Plaintiff worked as a customer service associate for Verizon from July 15, 1967, until July 14, 2002. Plaintiff would have been employed with Verizon for thirty-five years on July 15, 2002. Defendant was the manager/supervisor for Plaintiffs workgroup. Plaintiff is a member of the collective bargaining unit represented by CWA local union.

Plaintiff went on short term disability on July 6, 2001, and intended to come back to work on July 15, 2002. While out on leave, Plaintiff discovered that Verizon was planning on conducting a workforce adjustment which would offer an Enhanced Income Security Plan (“ISP” or “Plan” or “EISP”) to all employees who voluntarily retired prematurely. All ISP benefits are offered pursuant to the provisions in the collective bargaining agreement.

Under company policy, each work-group’s budget would be affected by the number of employees who accepted the ISP offer. Each workgroup’s supervisor’s individual work bonus is linked to and affected by their management of their respective budgets. Since Plaintiff worked for Verizon for over thirty years, she would have been able to collect an ISP income offer of $66,000, the largest in her workgroup. Plaintiff asserts that because she stood to collect a large ISP offer, Defendant’s bonus would be significantly decreased.

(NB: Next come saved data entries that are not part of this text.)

(** C10: The body shown is the declaration's own source. There is one unless the section was not asked
    for or the declaration has no span in the file. A whole-body section holds the first lines of the
    declaration's span, neutralized, from its first line to its last, or to the file's last when it ends
    past it or says no end; a matched section holds, in file order and under their absolute numbers, the
    first of exactly the lines within [--around] of a match, a gap marked before a line exactly when its
    predecessor in the body was left out; either way what is shown and what is reported as omitted add
    up. This is so while the file's lines and [--around] together stay below the largest [usize]: a
    larger [--around] overflows. *)
Theorem context_source_exact (input : ContextInput) :
  is_usize (ci_budget input) -> around_fits input ->
  exists c, build_context input = Some c /\
  match c_source c, c_matched_source c with
  | None, None => want_source (ci_sections input) = false \/ forall body raw, ~ body_of input body raw
  | Some s, None => exists body raw, body_of input body raw /\ ci_source_match input = None /\
      so_start_line s = sb_start_line body /\ so_end_line s = sb_end_line body /\
      so_lines s `prefix_of` raw /\ length (so_lines s) + so_omitted_lines s = length raw
  | None, Some m => exists body raw spec all, body_of input body raw /\ ci_source_match input = Some spec /\
      ms_start_line m = sb_start_line body /\ ms_end_line m = sb_end_line body /\
      ms_lines m `prefix_of` all /\ length (ms_lines m) + ms_omitted_lines m = length all /\
      StronglySorted (fun a b => (ml_number a < ml_number b)%N) all /\
      forall l, l ∈ all <-> exists i text, raw !! i = Some text /\ near spec raw i /\
        l = mkMatchedLine (sb_start_line body + N.of_nat i) text (ml_gap_before l) /\
        (ml_gap_before l = true <-> 0 < i /\ ~ near spec raw (i - 1))
  | Some _, Some _ => False
  end.
Proof.
  intros Hb Hfits. destruct (build_context_spec input Hb) as (c & body & callers & shown & rest & Hc & Hsrc & Hno & _ & Hu & _ & _ & _ &
    _ & _ & _ & _ & _ & _ & _ & Hs & _).
  exists c. split; [done|]. pose proof (kept_units input body callers) as (_ & Hks & _). rewrite Hu, kept_app in Hks.
  destruct (split_source_spec body (kept as_source shown) (kept as_source rest) (eq_sym Hks)) as (o & m & Es & Hom).
  rewrite Hs in Es. injection Es as -> ->. destruct body as [b|].
  2: { destruct Hom as [-> ->]. destruct (want_source (ci_sections input)); [|by left]. right.
    destruct (source_body_spec input) as (ob & Eb & Hnone & _). rewrite Hsrc in Eb by done. injection Eb as <-. by apply Hnone. }
  destruct (want_source (ci_sections input)); [|by specialize (Hno eq_refl)].
  destruct (source_body_spec input) as (ob & Eb & _ & Hbody). rewrite Hsrc in Eb by done. injection Eb as <-.
  destruct (Hbody b eq_refl) as (raw & Hof & Hcand). cbn in Hks. set (first := kept as_source shown) in *. set (last := kept as_source rest) in *.
  destruct (ci_source_match input) as [spec|] eqn:Ematch; destruct Hcand as [Em Hcand]; rewrite Em in Hom; destruct Hom as [-> ->]; cbn.
  - destruct (elem_of_kept raw spec) as [Hsorted _].
    assert (N.of_nat (length raw) + N.of_nat (sm_around spec) <= usize_max)%N as Hfit.
    { destruct Hof as (file & source & span & lines & _ & Es & _ & _ & _ & _ & _ & Hslice & -> & _). specialize (Hfits source spec Es Ematch).
      unfold slice in Hslice. destruct (_ && _); [|done]. injection Hslice as <-. rewrite length_fmap, length_take, length_drop. lia. }
    pose proof (kept_indices_spec raw spec Hfit) as Hkept. set (ks := kept_indices raw spec) in *.
    set (all := numbered raw (sb_start_line b) ks <$> ks).
    assert (sc_matched <$> first ++ last = Some <$> all) as Hall by (by rewrite Hks, Hcand, list_fmap_compose).
    rewrite fmap_app in Hall. apply eq_sym, fmap_app_inv in Hall as (l1 & l2 & E1 & E2 & Eall).
    rewrite (omap_all_some _ _ l1) by done. exists b, raw, spec, all. split_and!; try done.
    + rewrite Eall. by eexists.
    + rewrite Eall, length_app. f_equal. by rewrite <- (length_fmap Some l2), <- E2, length_fmap.
    + by apply numbered_sorted.
    + intros l. unfold all. rewrite list_elem_of_fmap. split.
      * intros (i & -> & [Hlt Hn]%Hkept). apply lookup_lt_is_Some_2 in Hlt as [text Ht]. exists i, text.
        unfold numbered. rewrite Ht. cbn [default ml_gap_before]. split_and!; [done|done|done|].
        rewrite bool_decide_eq_true, Hkept. apply lookup_lt_Some in Ht. split; intros [? Hx]; (split; [done|]); [|tauto].
        intros Hy. apply Hx. split; [lia|done].
      * intros (i & text & Ht & Hn & El & Hgap). exists i. apply lookup_lt_Some in Ht as Hlt. split; [|by apply Hkept].
        rewrite El. unfold numbered. rewrite Ht. cbn [default]. f_equal. apply eq_true_iff_eq. rewrite Hgap, bool_decide_eq_true, Hkept.
        split; intros [? Hx]; (split; [done|]); [tauto|]. intros Hy. apply Hx. split; [lia|done].
  - assert (raw = (sc_raw <$> first) ++ (sc_raw <$> last)) as Eraw by by rewrite <- Hcand, <- Hks, fmap_app.
    exists b, raw. split_and!; try done; rewrite Eraw; [by eexists|by rewrite length_app, !length_fmap].
Qed.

Plaintiff contacted two of Verizon’s human resources representatives, Lisa Adams and Jackie Scott, to determine how she could work until her thirty-fifth work anniversary and still take part in the ISP offer. Plaintiff alleges that Adams and Scott advised her to use her excused absences and a floating holiday to cover the time from when her disability leave ended on July 14, 2002, until the ISP offer began on July 17, 2002. Plaintiff further alleges that Adam and Scott later conferred with Defendant and determined that Plaintiff could not use her excused absences and floating holiday to bridge the gap. Plaintiff claims that Adam and Scott told her that Defendant suggested she use her accrued vacation time to bridge the gap. Plaintiff did not return to work on July 15, 2002, because of this advice. However, Verizon’s Collective Bargaining Agreement (“CBA”) forbids the use of accrued vacation to extend a disability leave of absence. (See CBA Art. 31 §§ 6,7).

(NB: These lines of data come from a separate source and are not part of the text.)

(** ** Properties *)

(** A trace says where every site it does not list went. For a built report, the sites listed
    and the sites said to be omitted are all the sites kept; the four reasons given - file headers,
    the per-file limit, text mentions, other declarations of the name - add up to exactly the sites
    omitted, with no subtraction saturating; the header count is the number of code sites above
    their file's first declaration; and the line is left out exactly when every site is listed. *)
Theorem usages_reconciled (input : TraceInput) :
  let r := build_trace input in
  let c := reconcile r in
  let kept := (partition_sites (ti_reference_sites input) (ti_filter input)).1 in
  let shown := sum_list ((fun g => length (g_references g)) <$> t_usages r) in
  shown + rc_not_listed c = length kept /\
  rc_in_headers c + rc_by_limit c + rc_text_mentions c + rc_other_declarations c = rc_not_listed c /\
  rc_in_headers c = length (filter (fun s => listed (ti_definition_site input) s = true /\
    past_header (ti_skeletons input) (ti_options input) s = false) kept) /\
  (omitted_sites_line r = None <-> shown = length kept).
Proof.
  intros r c kept shown. destruct (build_trace_parts input) as (_ & _ & Eu & Es & Ee & _). fold r kept in Eu, Es, Ee.
  set (P := fun s => listed (ti_definition_site input) s = true) in *.
  set (Q := fun s => past_header (ti_skeletons input) (ti_options input) s = true) in *.
  pose proof (usages_count (filter P kept) (ti_skeletons input) (ti_options input)) as Hcount.
  rewrite <- Eu, sum_split in Hcount. fold shown Q in Hcount.
  assert (length (filter P kept) + length (t_excluded_sites r) = length kept) as Hsplit.
  { rewrite Ee. unfold sort_by_key. rewrite length_sort_by, length_fmap, <- length_app. apply Permutation_length.
    rewrite <- (filter_app_complement P kept) at 3. f_equiv. apply Permutation_refl', list_filter_iff.
    intros s. unfold P. symmetry. apply not_true_iff_false. }
  assert (length (filter Q (filter P kept)) + length (filter (fun s => listed (ti_definition_site input) s = true /\
    past_header (ti_skeletons input) (ti_options input) s = false) kept) = length (filter P kept)) as Hheaders.
  { rewrite <- length_app. apply Permutation_length. rewrite <- (filter_app_complement Q (filter P kept)) at 2. f_equiv.
    rewrite !list_filter_filter. apply Permutation_refl', list_filter_iff.
    intros s. unfold P, Q. rewrite not_true_iff_false. tauto. }
  assert (Forall (fun e => is_code (es_kind e) = false) (t_excluded_sites r)) as Hcode.
  { rewrite Ee, sort_by_key_perm. apply Forall_fmap, Forall_forall. intros s [Hl _]%list_elem_of_filter.
    unfold listed in Hl. by apply orb_false_iff in Hl as [? _]. }
  apply excluded_split in Hcode. unfold c, reconcile. cbn [rc_not_listed rc_by_limit rc_text_mentions rc_other_declarations rc_in_headers].
  fold shown. rewrite Es. split_and!; try lia. unfold omitted_sites_line, reconcile. cbn [rc_not_listed]. fold shown. rewrite Es.
  destruct (Nat.eqb_spec (length kept - shown) 0); split; try done; lia.
Qed.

On July 17, 2002, Verizon announced that enrollment in the ISP would be available from July 17, 2002, until August 15, 2002. An employee accepted for the ISP offer would have to continue employment until August 24, 2002. Plaintiff sent her ISP election documents to the Verizon Claims Review Committee on July 22, 2002. Plaintiffs application was denied because the offer was only available to employees who were employed on July 17, 2002, and the Verizon records indicated that her employment was self-terminated on July 14, 2002.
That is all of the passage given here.